In article <33ccfc15.89515 at news.telepac.pt>, eowyn at bug.fe.up.pt (Raquel) says:
>>I was wondering if you guys could enlighten me. What exactly *is* the
>difference between C3 and C4 plants, and how does it affect
>photosynthesis and respiration?
>>Also, I read somewhere that only C3 plants had photorespiration. Why
>Might actually be easier for you if you pick up a basic plant physiology
text book, but I'll give you an answer as I understand it.

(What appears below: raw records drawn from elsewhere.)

(** X9 with a key for each service, against a service that is up and
    answers nothing else: the three runs follow each other and the exit
    status is 0. *)
Lemma services_run_in_order_witness :
  let env : gmap string string :=
    <["PROWLARR_API_KEY" := "c"]> (<["RADARR_API_KEY" := "b"]>
      (<["SONARR_API_KEY" := "a"]> ∅)) in
  let w := Sample.fresh tt in
  let w1 := snd (configure_sonarr only_status env false 1 w) in
  let w2 := snd (configure_radarr only_status env false 1 w1) in
  let w3 := snd (configure_prowlarr only_status env false 1 w2) in
  load_env (Some three_keys) = Returned env
  ∧ app every_service = all
  ∧ configure_sonarr only_status env false 1 w = (Returned true, w1)
  ∧ configure_radarr only_status env false 1 w1 = (Returned true, w2)
  ∧ configure_prowlarr only_status env false 1 w2 = (Returned true, w3)
  ∧ main only_status every_service (Some three_keys) Sample.one_poll w = (Returned tt, w3)
  ∧ length (sent w3) = 15%nat.
Proof.
  intros env w w1 w2 w3.
  assert (load_env (Some three_keys) = Returned env) as Henv by reflexivity.
  assert (configure_sonarr only_status env false 1 w = (Returned true, w1)) as H1
    by (by vm_compute).
  assert (configure_radarr only_status env false 1 w1 = (Returned true, w2)) as H2
    by (by vm_compute).
  assert (configure_prowlarr only_status env false 1 w2 = (Returned true, w3)) as H3
    by (by vm_compute).
  destruct (services_run_in_order only_status every_service three_keys env
              Sample.one_poll w Henv eq_refl) as [Hall _].
  split_and!; [exact Henv|reflexivity|exact H1|exact H2|exact H3| |by vm_compute].
  exact (Hall true true true w1 w2 w3 H1 H2 H3).
Defined.

(** X10 at a line with blanks around the key and around the value. *)
Lemma load_env_keys_and_values_are_clean_witness :
  let lines := ["# keys"; "  SONARR_API_KEY =  abc  "] in
  let env : gmap string string := <["SONARR_API_KEY" := "abc"]> ∅ in
  load_env (Some lines) = Returned env
  ∧ env !! "SONARR_API_KEY" = Some "abc"
  ∧ Str.strip "SONARR_API_KEY" = "SONARR_API_KEY"
  ∧ Str.strip "abc" = "abc"
  ∧ Str.contains "=" "SONARR_API_KEY" = false
  ∧ Str.startswith "SONARR_API_KEY" "#" = false.
Proof.
  intros lines env.
  assert (load_env (Some lines) = Returned env) as Henv by reflexivity.
  assert (env !! "SONARR_API_KEY" = Some "abc") as Hkey by (by vm_compute).
  split_and!; [exact Henv|exact Hkey|..];
    apply (load_env_keys_and_values_are_clean lines env "SONARR_API_KEY" "abc" Henv Hkey).
Defined.

(** X11 at a second line for a key the file already holds. *)
Lemma load_env_reads_an_appended_line_witness :
  Str.strip "A" = "A"
  ∧ Str.strip "2" = "2"
  ∧ Str.contains "=" "A" = false
  ∧ Str.startswith "A" "#" = false
  ∧ ∃ before after,
      load_env (Some ["A=1"]) = Returned before
      ∧ load_env (Some (["A=1"] ++ ["A" +:+ "=" +:+ "2"])) = Returned after
      ∧ after = <["A" := "2"]> before.
Proof.
  split_and!; [reflexivity..|].
  exact (load_env_reads_an_appended_line ["A=1"] "A" "2" eq_refl eq_refl eq_refl eq_refl).
Defined.

(** X13 at a body that is a JSON list. *)
Lemma do_POST_wrong_shape_witness :
  let ev := Sample.event (JList []) in
  from_option Str.int (Some 0) (Webhook.content_length ev) = Some 64
  ∧ Webhook.read_json ev 64 = Returned (JList [])
  ∧ (∀ fields, JList [] ≠ JDict fields)
  ∧ Webhook.do_POST Sample.str_other Sample.shell_fails ev = (Raised AttributeError, []).
Proof.
  intros ev.
  assert (∀ fields, JList [] ≠ JDict fields) as Hshape by (intros fields; discriminate).
  split_and!; [reflexivity|reflexivity|exact Hshape|].
  exact (do_POST_wrong_shape Sample.str_other Sample.shell_fails ev 64 (JList [])
           eq_refl eq_refl (or_introl Hshape)).
Defined.

(** X14 at a length that is no number, at a request without the header,
    and at two requests that differ past the declared length. *)
Lemma do_POST_declared_length_witness :
  let bad := {| Webhook.content_length := Some "sixty";
                Webhook.read_json := λ _, Returned (JDict Sample.series_event) |} in
  let bare := {| Webhook.content_length := None;
                 Webhook.read_json := λ _, Returned (JDict Sample.series_event) |} in
  let short := {| Webhook.content_length := Some "2";
                  Webhook.read_json :=
                    λ n, if n =? 2 then Returned (JDict []) else Raised JSONDecodeError |} in
  let long := {| Webhook.content_length := Some "2";
                 Webhook.read_json :=
                   λ n, if n =? 2 then Returned (JDict [])
                        else Returned (JDict Sample.series_event) |} in
  Str.int "sixty" = None
  ∧ Webhook.do_POST Sample.str_other Sample.shell_fails bad = (Raised ValueError, [])
  ∧ Webhook.do_POST Sample.str_other Sample.shell_fails bare
    = Webhook.do_POST Sample.str_other Sample.shell_fails
        {| Webhook.content_length := Some "0";
           Webhook.read_json := Webhook.read_json bare |}
  ∧ Webhook.do_POST Sample.str_other Sample.shell_fails short
    = Webhook.do_POST Sample.str_other Sample.shell_fails long.
Proof.
  intros bad bare short long.
  destruct (do_POST_declared_length Sample.str_other Sample.shell_fails)
    as (Hbad & Hbare & Hsame).
  split_and!; [reflexivity| | |].
  - exact (Hbad bad "sixty" eq_refl eq_refl).
  - exact (Hbare bare eq_refl).
  - exact (Hsame short long 2 eq_refl eq_refl eq_refl).
Defined.

(** X15 at a series event with and without its event type. *)
Lemma do_POST_ignores_event_type_witness :
  let fields := [("series", JDict [("title", JStr "Show A")])] in
  let self := Sample.event (JDict (("eventType", JStr "Download") :: fields)) in
  let other := Sample.event (JDict fields) in
  from_option Str.int (Some 0) (Webhook.content_length self) = Some 64
  ∧ from_option Str.int (Some 0) (Webhook.content_length other) = Some 64
  ∧ Webhook.read_json self 64 = Returned (JDict (("eventType", JStr "Download") :: fields))
  ∧ Webhook.read_json other 64 = Returned (JDict fields)
  ∧ Webhook.do_POST Sample.str_other Sample.shell_fails self
    = Webhook.do_POST Sample.str_other Sample.shell_fails other.
Proof.
  intros fields self other.
  split_and!; [reflexivity..|].
  exact (do_POST_ignores_event_type Sample.str_other Sample.shell_fails self other 64
           fields (JStr "Download") eq_refl eq_refl eq_refl eq_refl).
Defined.

(** X17 at the URL the driver passes. *)
Lemma client_config_reads_host_and_port_witness :
  Str.contains ":" "rdtclient" = false
  ∧ Str.contains ":" "6500" = false
  ∧ Str.int "6500" = Some 6500
  ∧ ∃ config,
      client_config ("http://" +:+ "rdtclient" +:+ ":" +:+ "6500") "sonarr"
      = Returned config
      ∧ setting "host" config = Some (JStr "rdtclient")
      ∧ setting "port" config = Some (JInt 6500)
      ∧ setting "category" config = Some (JStr "sonarr").
Proof.
  split_and!; [reflexivity..|].
  exact (client_config_reads_host_and_port "rdtclient" "6500" "sonarr" 6500
           eq_refl eq_refl eq_refl).
Defined.

(** X18 at the same host and port. *)
Lemma client_config_other_urls_witness :
  Str.contains ":" "rdtclient" = false
  ∧ Str.contains ":" "6500" = false
  ∧ Str.int "6500" = Some 6500
  ∧ (∃ config,
       client_config ("https://" +:+ "rdtclient" +:+ ":" +:+ "6500") "sonarr"
       = Returned config
       ∧ setting "host" config = Some (JStr "https")
       ∧ setting "port" config = Some (JInt 6500))
  ∧ client_config ("http://" +:+ "rdtclient") "sonarr" = Raised ValueError.
Proof.
  split_and!; [reflexivity..| |];
    apply (client_config_other_urls "rdtclient" "6500" "sonarr" 6500
             eq_refl eq_refl eq_refl).
Defined.
(** Every event in the store has a truthy title, date, time and
    duration.  A [create_event] with a title and a date appends one event
    under the next id, with the title, date and description as given, the
    [time] as given when it is truthy and the string [09:00] otherwise
    (missing, [null] or empty), and the [duration] as given when it is
    truthy and the number [60] otherwise (missing, [null] or zero). *)
Theorem executeCalendar_stores_complete_events
  (calls : list (gmap (list N) JsVal)) (payload : gmap (list N) JsVal) :
  let store := Calendar.after Calendar.initial calls in
  Forall (fun entry =>
            Value.truthy_val (Calendar.title (snd entry)) = true
            /\ Value.truthy_val (Calendar.date (snd entry)) = true
            /\ Value.truthy_val (Calendar.time (snd entry)) = true
            /\ Value.truthy_val (Calendar.duration (snd entry)) = true)
    (Calendar.events store)
  /\ (get payload (lit "action") = JStr (lit "create_event") ->
      Value.truthy_val (get payload (lit "title")) = true ->
      Value.truthy_val (get payload (lit "date")) = true ->
      exists event,
        Calendar.events (fst (Calendar.executeCalendar store payload))
        = Calendar.events store
          ++ [(Calendar.event_id (Calendar.eventCounter store), event)]
        /\ Calendar.id event = Calendar.event_id (Calendar.eventCounter store)
        /\ Calendar.title event = get payload (lit "title")
        /\ Calendar.date event = get payload (lit "date")
        /\ Calendar.description event = get payload (lit "description")
        /\ Calendar.time event
           = (if Value.truthy_val (get payload (lit "time"))
              then get payload (lit "time") else JStr (lit "09:00"))
        /\ Calendar.duration event
           = (if Value.truthy_val (get payload (lit "duration"))
              then get payload (lit "duration") else JNum 60)
        /\ (get payload (lit "time") ∈ [JUndefined; JNull; JStr []] ->
            Calendar.time event = JStr (lit "09:00"))
        /\ (get payload (lit "duration") ∈ [JUndefined; JNull; JNum 0] ->
            Calendar.duration event = JNum 60)).
Proof.
  intros store. split; [apply after_complete|].
  intros Haction Htitle Hdate.
  pose proof (create_event_stored calls payload Haction Htitle Hdate) as Hstored.
  fold store in Hstored. rewrite Hstored. cbn [Calendar.events].
  eexists. split; [reflexivity|].
  cbn [Calendar.id Calendar.title Calendar.date Calendar.time Calendar.duration
       Calendar.description].
  repeat (split; [reflexivity|]). split.
  - intros Hin.
    repeat (apply elem_of_cons in Hin as [->|Hin]; [reflexivity|]). inversion Hin.
  - intros Hin.
    repeat (apply elem_of_cons in Hin as [->|Hin]; [reflexivity|]). inversion Hin.
Qed.

Lemma executeCalendar_stores_complete_events_witness :
  exists event,
    Calendar.events
      (fst (Calendar.executeCalendar Calendar.initial
              (Dispatcher.obj [("action", JStr (lit "create_event"));
                               ("title", JStr (lit "Standup"));
                               ("date", JStr (lit "2024-01-15"));
                               ("time", JStr []);
                               ("duration", JNum 0)])))
    = [(lit "event-1", event)]
    /\ Calendar.time event = JStr (lit "09:00")
    /\ Calendar.duration event = JNum 60.
Proof.
  destruct (proj2 (executeCalendar_stores_complete_events []
                     (Dispatcher.obj [("action", JStr (lit "create_event"));
                                      ("title", JStr (lit "Standup"));
                                      ("date", JStr (lit "2024-01-15"));
                                      ("time", JStr []);
                                      ("duration", JNum 0)]))
              eq_refl eq_refl eq_refl)
    as (event & Hevents & _ & _ & _ & _ & _ & _ & Htime & Hduration).
  exists event. split; [exact Hevents|]. split.
  - apply Htime. vm_compute. apply list_elem_of_further, list_elem_of_further, list_elem_of_here.
  - apply Hduration. vm_compute. apply list_elem_of_further, list_elem_of_further, list_elem_of_here.
Defined.

(** ** The terminal adapter *)

Lemma includes_unit (s : list N) (c : N) : includes s [c] = false -> c ∉ s.
Proof.
  induction s as [|x s IH]; intros H Hin; [inversion Hin|].
  cbn in H. apply orb_false_iff in H as [Hx Hs].
  rewrite andb_true_r in Hx. apply N.eqb_neq in Hx.
  apply elem_of_cons in Hin as [->|Hin]; [congruence|exact (IH Hs Hin)].
Qed.

Lemma lowerUnit_other (c : N) :
  (0x41 <=? c) && (c <=? 0x5A) = false -> c <> 0x212A -> c <> 0x0130 ->
  lowerUnit c = [c].
Proof.
  intros H1 H2 H3. unfold lowerUnit. rewrite H1.
  apply N.eqb_neq in H2, H3. rewrite H2, H3. reflexivity.
Qed.

Lemma toLowerCase_keeps (s : list N) (c : N) :
  lowerUnit c = [c] -> c ∈ s -> c ∈ toLowerCase s.
Proof.
  intros Hc Hin. unfold toLowerCase. apply list_elem_of_In, in_flat_map.
  exists c. split; [apply list_elem_of_In, Hin|]. rewrite Hc. left. reflexivity.
Qed.

Lemma allowed_command_clean (command : list N) :
  toLowerCase command ∈ Terminal.ALLOWED_COMMANDS ->
  Forall (fun c => c ∉ Terminal.forbidden) command.
Proof.
  intros Hallowed. apply Forall_forall. intros c Hc Hbad.
  assert (lowerUnit c = [c]) as Hlow.
  { unfold Terminal.forbidden in Hbad. cbn in Hbad.
    repeat (apply elem_of_cons in Hbad as [->|Hbad]; [reflexivity|]).
    inversion Hbad. }
  pose proof (toLowerCase_keeps _ _ Hlow Hc) as Hin.
  revert Hallowed Hin Hbad. generalize (toLowerCase command). intros w Hw Hin Hbad.
  assert (Forall (fun w => Forall (fun c => c ∉ Terminal.forbidden) w)
            Terminal.ALLOWED_COMMANDS) as Hwords.
  { apply (bool_decide_unpack _). vm_compute. exact I. }
  rewrite Forall_forall in Hwords. specialize (Hwords _ Hw).
  rewrite Forall_forall in Hwords. exact (Hwords _ Hin Hbad).
Qed.

Lemma sanitize_clean (arg quoted : list N) :
  Terminal.sanitize arg = Returned quoted ->
  Forall (fun c => c ∉ Terminal.forbidden) arg
  /\ quoted = [Dispatcher.dquote] ++ Terminal.escape_quotes arg ++ [Dispatcher.dquote]
  /\ Forall (fun c => c ∉ Terminal.forbidden) quoted.
Proof.
  unfold Terminal.sanitize.
  destruct (includes arg (lit ";")) eqn:E1; [discriminate|].
  destruct (includes arg (lit "|")) eqn:E2; [discriminate|].
  destruct (includes arg (lit "&")) eqn:E3; [discriminate|].
  destruct (includes arg (lit "`")) eqn:E4; [discriminate|].
  cbn [orb]. intros [= <-].
  apply includes_unit in E1, E2, E3, E4.
  assert (Forall (fun c => c ∉ Terminal.forbidden) arg) as Harg.
  { apply Forall_forall. intros c Hc Hbad. unfold Terminal.forbidden in Hbad.
    cbn in Hbad.
    repeat (apply elem_of_cons in Hbad as [->|Hbad]; [contradiction|]).
    inversion Hbad. }
  split; [exact Harg|]. split; [reflexivity|].
  assert (Dispatcher.dquote ∉ Terminal.forbidden) as Hdquote
    by (apply (bool_decide_unpack _); vm_compute; exact I).
  apply (Forall_app _ [_]). split; [repeat constructor; exact Hdquote|].
  apply Forall_app. split; [|repeat constructor; exact Hdquote].
  unfold Terminal.escape_quotes. apply Forall_forall. intros c Hc.
  apply list_elem_of_In, in_flat_map in Hc as (x & Hx & Hc).
  apply list_elem_of_In in Hx. rewrite Forall_forall in Harg.
  destruct (x =? Dispatcher.dquote).
  - destruct Hc as [<-|[<-|[]]]; [|exact Hdquote].
    apply (bool_decide_unpack _). vm_compute. exact I.
  - destruct Hc as [<-|[]]. exact (Harg _ Hx).
Qed.

Lemma map_sanitize_clean (args quoted : list (list N)) :
  Terminal.map_throwing Terminal.sanitize args = Returned quoted ->
  Forall (Forall (fun c => c ∉ Terminal.forbidden)) args
  /\ quoted = (fun arg => [Dispatcher.dquote] ++ Terminal.escape_quotes arg
                          ++ [Dispatcher.dquote]) <$> args
  /\ Forall (Forall (fun c => c ∉ Terminal.forbidden)) quoted.
Proof.
  revert quoted. induction args as [|arg args IH]; intros quoted H.
  - injection H as <-. repeat split; constructor.
  - cbn [Terminal.map_throwing] in H.
    destruct (Terminal.sanitize arg) as [q|] eqn:Earg; [|discriminate].
    destruct (Terminal.map_throwing _ args) as [qs|]; [|discriminate].
    injection H as <-. apply sanitize_clean in Earg as (Ha & Hq & Hc).
    destruct (IH _ eq_refl) as (Has & Hqs & Hcs).
    split; [constructor; assumption|]. split; [|constructor; assumption].
    rewrite fmap_cons. congruence.
Qed.

Lemma join_space_clean (pieces : list (list N)) :
  Forall (Forall (fun c => c ∉ Terminal.forbidden)) pieces ->
  Forall (fun c => c ∉ Terminal.forbidden) (join (lit " ") pieces).
Proof.
  induction 1 as [|p rest Hp Hrest IH]; [constructor|].
  cbn [join]. destruct rest as [|p' rest]; [exact Hp|].
  apply Forall_app. split; [exact Hp|]. apply Forall_app. split; [|exact IH].
  repeat constructor. apply (bool_decide_unpack _). vm_compute. exact I.
Qed.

Basic fact - ALL plants assimilate CO2 via Ribulose bisphosphate
carboxylase/oxygenase (RUBISCO), leading to "C3" products. This enzyme
also catalyses an oxygenase reaction producing C2 products - these are
recycled via the photorespiration pathway, which recovers 75% of the
carbon (25% lost as CO2). The split between the two reactions varies with
CO2/oxygen concentrations (more CO2, more C3 products), and temperature.
C4 plants have a way of concentrating CO2 - they have another enzyme
which fixes CO2 into "C4" products, in the mesophyll cells. These C4
compounds then move to the bundle sheath cells, where they are broken
down to release CO2, which is then assimilated by RUBISCO. In this
process the CO2 concentration around RUBISCO is higher, hence less
Note "less" oxygenase - not zero!! C4 plants certainly photorespire,
but they don't lose the CO2 released (it is re-fixed in the mesophyll).
C4 plants have all the enzymes for photorespiration, and it is easy to
measure a definite flux through this pathway - but not by looking at the
release of CO2, as one can with C3 plants.
Basic respiration in the two classes of plants is identical, and the
CO2 fixing process has no influence on it.
If you need more information, and details of the chemistry and the
structural and physiological differences involved - go to a decent
library and look it up in a good text book!